Just as Odysseus is a foil for Circe, so too is Telemachus. This relationship becomes clear in Chapter 22, after Circe tells Telemachus that Odysseus may one day apologize to him when they are both in the underworld:
“So that is what I must hope for then? That one day I will see my father in the underworld and he will be sorry?”
It is better than some of us get. But I held my peace.
Telemachus and Circe are drawn to one another in part because they both have difficult relationships with their fathers. Odysseus abandoned Telemachus when he was only a year old. Circe's abandonment by Helios has been less straightforward but no less real: he treated her as a disappointment until finally, when she revealed the power she hoped would make him respect her, he banished her. The most difficult challenge of both their lives is dealing with their anger toward the fathers that made them feel unwanted and unimportant.
At the same time, Circe knows a side of Odysseus that Telemachus never got to meet. She knows that in a roundabout way, Odysseus abandoned Telemachus to protect him. She knows that for all of Odysseus's mistakes, he felt true sorrow over the lives of the men he lost throughout his journey home. Telemachus thinks that an apology after the fact, once he has joined Odysseus in death, is too little too late. Circe does not disagree, but Telemachus's flip rejection makes her realize how much she would prize such an apology from Helios. She knows that she will never get it. She and Helios are immortal, so they will never meet in the afterlife. Without death to force him to reflect, Helios is far too proud and careless about the impact of his actions to take accountability for the harm he has caused others. Without minimizing Telemachus's anger toward Odysseus, Circe takes this moment to reflect on what she deserves from her absent father, even though she doesn't dare to hope for it.
By making Odysseus, Telemachus, and even Penelope into foils for Circe, Miller adds depth to the novel's commentary on family systems and cycles of violence. Circe is both a single mother and an abandoned child, but she also has a great deal in common with the man who abandoned both Penelope and Telemachus. The way she is drawn into their family helps Circe better understand her own role in perpetuating familial cycles of violence and abandonment. This understanding is instrumental to some of her most important decisions. It helps her to let Telegonus lead the life he wants. It helps her relinquish the immortality that her father once taught her was her one worthwhile quality. It even helps her embrace a life with Telemachus. No matter what their fathers did to them, she realizes that she and Telemachus do not have to abandon each other.
Odysseus is one of several foils for Circe. An allusion to The Odyssey in Chapter 26 helps to make clear the way his character sets hers apart:
I breathed my house’s air, thick with the clean smell of herbs. I felt that pleasure the bards sing of so often: homecoming.
In my room the sheets of my wide, gold bed were fresh as they ever were. I could hear Telemachus telling his mother the story of Scylla.
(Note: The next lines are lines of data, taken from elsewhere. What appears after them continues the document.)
(* ===== verification/ServerCommand.v ===== *)
(** * ServerCommand: commands of the RPC server to the client

    [src/src/route/server_command.rs], [servercmd].  The command channel of [main]
    is the list of commands sent on it; what the requests of the proxy test
    answer is a parameter. *)

From S2P Require Import Prelude Text Extern FloodControl Net Rpc RouteCache.
From stdpp Require Import base gmap list strings numbers.

Local Open Scope Z_scope.

(** [Command] of [src/src/main.rs]. *)
Inductive Command := ReloadCert | RefreshSettings | StartDownloader | Overload.

Inductive cmd_response :=
| CmdForbidden
| CmdText (s : string)
| CmdBadRequest
| CmdRandom (size : Z)                 (* [random_response] *)
| CmdSent (c : Command).               (* sent on the channel, empty answer *)

(** One try of a test thread: a request error, or a body: whether it was read
    without an error, how many bytes it had, and the time it took. *)
Inductive test_try := TryErr | TryBody (read_ok : bool) (received time_ns : Z).

(** What the proxy test reads from the additional data. *)
Record proxy_test := mkTest {
  t_host : string;
  t_protocol : string;
  t_port : Z;          (* u16 *)
  t_size : Z;          (* u32 *)
  t_count : Z;         (* u8 *)
  t_timestamp : Z;     (* u64 *)
  t_token : string
}.

Definition read_test (m : gmap string string) : proxy_test :=
  mkTest (default "" (m !! "hostname")) (default "http" (m !! "protocol"))
    (default 0 (m !! "port" ≫= parse_u16)) (default 0 (m !! "testsize" ≫= parse_u32))
    (default 0 (m !! "testcount" ≫= parse_u8)) (default 0 (m !! "testtime" ≫= parse_u64))
    (default "" (m !! "testkey")).

Definition test_incomplete (t : proxy_test) : bool :=
  bool_decide (t_host t = "") || (t_port t =? 0) || (t_size t =? 0) || (t_count t =? 0) ||
  (t_timestamp t =? 0) || bool_decide (t_token t = "").

(** The URL a test thread requests. *)
Definition test_url (t : proxy_test) (time random : Z) : string :=
  t_protocol t +:+ "://" +:+ t_host t +:+ ":" +:+ show (t_port t) +:+ "/t/" +:+ show (t_size t) +:+ "/" +:+
  show time +:+ "/" +:+ t_token t +:+ "/" +:+ show random.

(** A test thread: up to three tries, the time of the first complete answer. *)
Fixpoint test_thread (tries : list test_try) (size : Z) : option Z :=
  match tries with
  | [] => None
  | TryErr :: r => test_thread r size
  | TryBody ok n t :: r => if ok && (n =? size) then Some t else test_thread r size
  end.

(** The results of the threads, collected in order. *)
Definition collect (results : list (option Z)) : Z * Z :=
  foldl (λ acc r, match r with Some t => (acc.1 + 1, acc.2 + t) | None => acc end) (0, 0) results.

Section servercmd.
Context `{HexCodec, Digest}.

(** What the server signs. *)
Definition command_text (command additional : string) (time : Z) (c : RPCClient) : string :=
  "hentai@home-servercmd-" +:+ command +:+ "-" +:+ additional +:+ "-" +:+ show (id c) +:+ "-" +:+
  show time +:+ "-" +:+ key c.

(** [servercmd]; [tries i] are the answers to the thread [i] of the proxy test. *)
Definition servercmd (peer : IpAddr) (timestemp : Z) (c : RPCClient)
    (tries : nat → test_try * test_try * test_try)
    (command additional : string) (time : Z) (hash : string) : cmd_response :=
  if negb (is_vaild_rpc_server (show_ip peer) c) then CmdForbidden
  else if negb (in_drift timestemp time) ||
          negb (bool_decide (string_to_hash (command_text command additional time c) = hash))
  then CmdForbidden
  else
    let cmd := to_lowercase command in
    if decide (cmd = "still_alive") then CmdText "I feel FANTASTIC and I'm still alive"
    else if decide (cmd = "threaded_proxy_test") then
      let t := read_test (parse_additional additional) in
      if test_incomplete t then CmdBadRequest
      else
        let results := (λ i, let '(a, b, c) := tries i in test_thread [a; b; c] (t_size t))
                         <$> seq 0 (Z.to_nat (t_count t)) in
        let '(success, total) := collect results in
        CmdText ("OK:" +:+ show success +:+ "-" +:+ show (total / 1000000))
    else if decide (cmd = "speed_test") then
      CmdRandom (default 1000000 (parse_additional additional !! "testsize" ≫= parse_u64))
    else if decide (cmd = "refresh_settings") then CmdSent RefreshSettings
    else if decide (cmd = "start_downloader") then CmdSent StartDownloader
    else if decide (cmd = "refresh_certs") then CmdSent ReloadCert
    else CmdText "INVALID_COMMAND".

End servercmd.

(** ** Lemmas *)

Lemma collect_spec (results : list (option Z)) :
  Forall (λ r, ∀ t, r = Some t → 0 ≤ t) results →
  (collect results).1 = Z.of_nat (length (filter (λ r, is_Some r) results)) ∧ 0 ≤ (collect results).2.
Proof.
  unfold collect. assert (∀ acc, 0 ≤ acc.2 → Forall (λ r, ∀ t, r = Some t → 0 ≤ t) results →
    let a := foldl (λ acc r, match r with Some t => (acc.1 + 1, acc.2 + t) | None => acc end) acc results in
    a.1 = acc.1 + Z.of_nat (length (filter (λ r, is_Some r) results)) ∧ 0 ≤ a.2) as Hgen.
  { induction results as [|r results IH]; intros acc Ha Hr; [simpl; lia|].
    apply Forall_cons_1 in Hr as [Hr Hrs]. cbn [foldl]. rewrite filter_cons. destruct r as [t|].
    - rewrite decide_True by eauto. destruct (IH (acc.1 + 1, acc.2 + t)) as [E1 E2]; [simpl; specialize (Hr t eq_refl); lia|done|].
      simpl in *. lia.
    - rewrite decide_False by (by intros [? ?]). by apply IH. }
  intros Hr. destruct (Hgen (0, 0) ltac:(done) Hr) as [E1 E2]. simpl in *. lia.
Qed.

Lemma test_thread_some tries size ns :
  test_thread tries size = Some ns → TryBody true size ns ∈ tries.
Proof.
  induction tries as [|[|ok n x] tries IH]; simpl; [done|set_solver|].
  destruct ok; simpl; [destruct (Z.eqb_spec n size) as [->|]|]; [intros [= ->]; left|intros; right; auto..].
Qed.

Lemma test_thread_is_some tries size :
  is_Some (test_thread tries size) ↔ ∃ ns, TryBody true size ns ∈ tries.
Proof.
  split; [intros [ns ?%test_thread_some]; eauto|]. intros [ns Hin].
  induction tries as [|[|ok n x] tries IH]; simpl; [by apply elem_of_nil in Hin|..];
    apply elem_of_cons in Hin as [E|Hin]; try done.
  - auto.
  - injection E as <- <- <-. rewrite Z.eqb_refl. eauto.
  - destruct (ok && _); eauto.
Qed.

Section theorems.
Context `{HexLaws, DigestLaws}.

(** The server check, without the list. *)
Lemma is_vaild_rpc_server_listed ip c :
  is_vaild_rpc_server ip c = true → s_disable_ip_check (settings c) = true ∨ ip ∈ rpc_servers c.
Proof.
  unfold is_vaild_rpc_server. intros [Ev|Ev]%orb_true_iff; [by left|right].
  apply existsb_exists in Ev as (s & Hs & ->%bool_decide_eq_true). by apply list_elem_of_In.
Qed.

(** What a command that is not refused has shown. *)
Lemma servercmd_checked peer timestemp c tries command additional time hash :
  0 ≤ timestemp < 2 ^ 62 → in_i64 time →
  servercmd peer timestemp c tries command additional time hash ≠ CmdForbidden →
  (s_disable_ip_check (settings c) = true ∨ show_ip peer ∈ rpc_servers c) ∧
  Z.abs (timestemp - time) ≤ 300 ∧
  hash = string_to_hash (command_text command additional time c).
Proof.
  intros Ht Hi. unfold servercmd.
  destruct (is_vaild_rpc_server (show_ip peer) c) eqn:Ev; [|done]. cbn [negb].
  destruct (negb (in_drift timestemp time) || _) eqn:Ea; [done|]. intros _.
  apply orb_false_iff in Ea as [E1%negb_false_iff E2%negb_false_iff%bool_decide_eq_true].
  split_and!; [by apply is_vaild_rpc_server_listed| |done].
  unfold in_drift in E1. apply andb_true_iff in E1 as [E3 E3']. apply Z.leb_le in E3, E3'.
  apply (wrap_i64_near timestemp _ 300); try done; lia.
Qed.

(** Which commands it passes on. *)
Lemma servercmd_sent peer timestemp c tries command additional time hash x :
  servercmd peer timestemp c tries command additional time hash = CmdSent x →
  (to_lowercase command, x) ∈
    [("refresh_settings", RefreshSettings); ("start_downloader", StartDownloader); ("refresh_certs", ReloadCert)].
Proof.
  unfold servercmd. cbv zeta. repeat case_match; intros E; try discriminate E; injection E as <-;
    match goal with E : to_lowercase command = _ |- _ => rewrite E end; repeat constructor.
Qed.

(** C24: A command is obeyed only if it comes from a listed server or the check of
    the origin is disabled, is at most five minutes off, and carries the digest of
    the command, its data, the client's id, the time and the client's key; and what is
    passed on to the client is the command that was signed. *)
Theorem servercmd_authorised peer timestemp c tries command additional time hash :
  0 ≤ timestemp < 2 ^ 62 → in_i64 time →
  servercmd peer timestemp c tries command additional time hash ≠ CmdForbidden →
  (s_disable_ip_check (settings c) = true ∨ show_ip peer ∈ rpc_servers c) ∧
  Z.abs (timestemp - time) ≤ 300 ∧
  hash = string_to_hash (command_text command additional time c) ∧
  ∀ x, servercmd peer timestemp c tries command additional time hash = CmdSent x →
    (to_lowercase command, x) ∈
      [("refresh_settings", RefreshSettings); ("start_downloader", StartDownloader); ("refresh_certs", ReloadCert)].
Proof.
  intros Ht Hi Hne. destruct (servercmd_checked _ _ _ _ _ _ _ _ Ht Hi Hne) as (? & ? & ?). split_and!; try done.
  intros x. apply servercmd_sent.
Qed.

(** The answer to an authorised proxy test counts the threads that received
    exactly the requested number of bytes within three tries, at most as many as
    were asked for; incomplete parameters are refused. *)
Theorem proxy_test_counts peer timestemp c tries command additional time :
  is_vaild_rpc_server (show_ip peer) c = true → in_drift timestemp time = true →
  to_lowercase command = "threaded_proxy_test" →
  (∀ i a b d n t ok, tries i = (a, b, d) → TryBody ok n t ∈ [a; b; d] → 0 ≤ t) →
  let t := read_test (parse_additional additional) in
  let r := servercmd peer timestemp c tries command additional time
             (string_to_hash (command_text command additional time c)) in
  (r = CmdBadRequest ∧ test_incomplete t = true) ∨
  ∃ threads total, r = CmdText ("OK:" +:+ show (Z.of_nat (length threads)) +:+ "-" +:+ show total) ∧
    0 ≤ total ∧ Z.of_nat (length threads) ≤ t_count t ∧ NoDup threads ∧
    ∀ i, i ∈ threads ↔ (i < Z.to_nat (t_count t))%nat ∧
      ∃ a b d ns, tries i = (a, b, d) ∧ TryBody true (t_size t) ns ∈ [a; b; d].
Proof.
  intros Hv Hd Hc Htime t r. unfold r, servercmd. rewrite Hv, Hd, bool_decide_true by done. cbn [negb orb].
  rewrite Hc, decide_False, decide_True by done. fold t.
  destruct (test_incomplete t) eqn:Ei; [by left|right].
  set (f := λ i : nat, let '(a, b, d) := tries i in test_thread [a; b; d] (t_size t)).
  assert (∀ i ns, f i = Some ns → 0 ≤ ns) as Hpos.
  { intros i ns. unfold f. destruct (tries i) as [[a b] d] eqn:Et. intros E%test_thread_some. by eapply Htime. }
  assert (0 ≤ t_count t) as Hcount.
  { unfold t, read_test. cbn. destruct (_ !! "testcount") as [v|]; cbn; [|lia].
    destruct (parse_u8 v) eqn:E; cbn; [|lia]. apply parse_uint_range in E. lia. }
  destruct (collect_spec (f <$> seq 0 (Z.to_nat (t_count t)))) as [E1 E2].
  { apply Forall_fmap, Forall_true. intros i ns. apply Hpos. }
  destruct (collect (f <$> seq 0 (Z.to_nat (t_count t)))) as [success total]. cbn [fst snd] in *.
  set (threads := filter (λ i, is_Some (f i)) (seq 0 (Z.to_nat (t_count t)))).
  assert (success = Z.of_nat (length threads)) as ->.
  { rewrite E1. f_equal. unfold threads. clear. induction (seq 0 _) as [|i l IH]; [done|].
    cbn [fmap list_fmap]. rewrite !filter_cons. destruct (decide (is_Some (f i))); simpl; by rewrite IH. }
  exists threads, (total / 1000000). split_and!; [done|apply Z.div_pos; lia| | |].
  - unfold threads. pose proof (length_filter (λ i, is_Some (f i)) (seq 0 (Z.to_nat (t_count t)))) as Hl.
    rewrite length_seq in Hl. lia.
  - apply list.NoDup_filter, NoDup_seq.
  - intros i. unfold threads. rewrite list_elem_of_filter, elem_of_seq. unfold f.
    destruct (tries i) as [[a b] d]. rewrite test_thread_is_some. split.
    + intros [[ns Hin] Hlt]. split; [lia|]. exists a, b, d, ns. done.
    + intros [Hlt (a' & b' & d' & ns & [= <- <- <-] & Hin)]. split; [by exists ns|lia].
Qed.

(** The time stamp of the test is read and must not be zero, but the URL
    that is requested carries the time of the command instead: tests that differ
    only in [testtime] send the same requests. *)
Theorem proxy_test_ignores_testtime m v time random :
  test_url (read_test (<["testtime" := v]> m)) time random = test_url (read_test m) time random.
Proof. unfold test_url, read_test. cbn. by rewrite !lookup_insert_ne. Qed.

End theorems.

(** ** Witnesses *)

Definition cmd_client : RPCClient := test_client ["1.2.3.4"].
Definition cmd_add : string := "hostname=h;port=443;testsize=7;testcount=2;testtime=9;testkey=k".
Definition cmd_hash : string :=
  @string_to_hash hex_ref toy_digest (command_text "threaded_proxy_test" cmd_add 1000 cmd_client).
Definition cmd_tries (i : nat) : test_try * test_try * test_try :=
  (TryErr, TryBody true (if decide (i = 0%nat) then 7 else 3) 5000000, TryErr).

Lemma servercmd_authorised_witness :
  @servercmd hex_ref toy_digest (V4 16909060) 1200 cmd_client cmd_tries "threaded_proxy_test" cmd_add 1000 cmd_hash ≠ CmdForbidden ∧
  show_ip (V4 16909060) ∈ rpc_servers cmd_client.
Proof.
  assert (@servercmd hex_ref toy_digest (V4 16909060) 1200 cmd_client cmd_tries "threaded_proxy_test" cmd_add 1000 cmd_hash
    ≠ CmdForbidden) as Hn by (vm_compute; discriminate).
  split; [exact Hn|].
  destruct (servercmd_authorised (H:=hex_ref) (D:=toy_digest) (V4 16909060) 1200 cmd_client cmd_tries
    "threaded_proxy_test" cmd_add 1000 cmd_hash ltac:(lia) ltac:(word) Hn) as ([E|E] & _); [vm_compute in E; discriminate|exact E].
Defined.

Lemma proxy_test_counts_witness :
  @servercmd hex_ref toy_digest (V4 16909060) 1200 cmd_client cmd_tries "threaded_proxy_test" cmd_add 1000 cmd_hash = CmdText "OK:1-5".
Proof.
  destruct (proxy_test_counts (H:=hex_ref) (D:=toy_digest) (V4 16909060) 1200 cmd_client cmd_tries
    "threaded_proxy_test" cmd_add 1000) as [[_ E]|_].
  - vm_compute. reflexivity.
  - vm_compute. reflexivity.
  - vm_compute. reflexivity.
  - intros i a b d n t ok [= <- <- <-]. set_solver by lia.
  - vm_compute in E. discriminate.
  - vm_compute. reflexivity.
Defined.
Not only is homecoming a major theme in The Odyssey, but also Odysseus and Penelope's marriage bed is a major symbol of the home that awaits Odysseus at the end of his journey—no matter how long it takes him. Odysseus carved one of the bed posts out of the trunk of a standing olive tree, so that his and Penelope's house would be built around the immovable centerpiece of their bed. It symbolizes how steadfast their marriage is, even through Odysseus's decades-long absence from home (and multiple extra-marital affairs).
Circe's return to her "wide, gold bed" is an allusion to Odysseus's marriage bed. Like Odysseus, Circe spends what seems like forever trying to find her way home. Neither of them knows exactly what their home will look like when they find it, but they struggle on toward it nonetheless and make plenty of mistakes along the way. Both of them hurt people and worry about their sons. At last in this chapter, Circe returns to Aiaia and feels like she is home. As she climbs into her own bed, she even takes Odysseus's place as the third member of Penelope and Telemachus's family.
While the mention of Circe's bed helps draw a parallel between her homecoming and Odysseus's homecoming, it also draws a contrast between the two characters, their desires, and their choices. Circe's bed is not as comforting to her as it first seems, and not nearly as comforting as Odysseus's bed is to him. Gold and covered in sheets that are "ever fresh," it is a bed only a god could have. It never bears a trace of having been slept in, so it feels no different climbing into it after a long absence than after centuries of successive nights in it. Her bed reminds her of her immortal disconnection from all of the life on her island. Plants, animals, Penelope, and Telemachus will die one day, and Circe will still be here sleeping on the same sheets, "fresh as they ever were."
Circe distinguishes herself from Odysseus when she chooses to relinquish her immortality in favor of a more ordinary, mortal life. Whereas Odysseus spends his life seeking immortal glory and taking his ordinary bed at home for granted, Circe decides she would rather not miss the glory of ordinary life itself. She chooses a short lifetime of sheets that need changing over an unlimited future of mythical feats. Consequently, she lives out her days in happy obscurity. Odysseus, on the other hand, spends the last years of his life paranoid, violent, and too obsessed with his own glory to enjoy his home.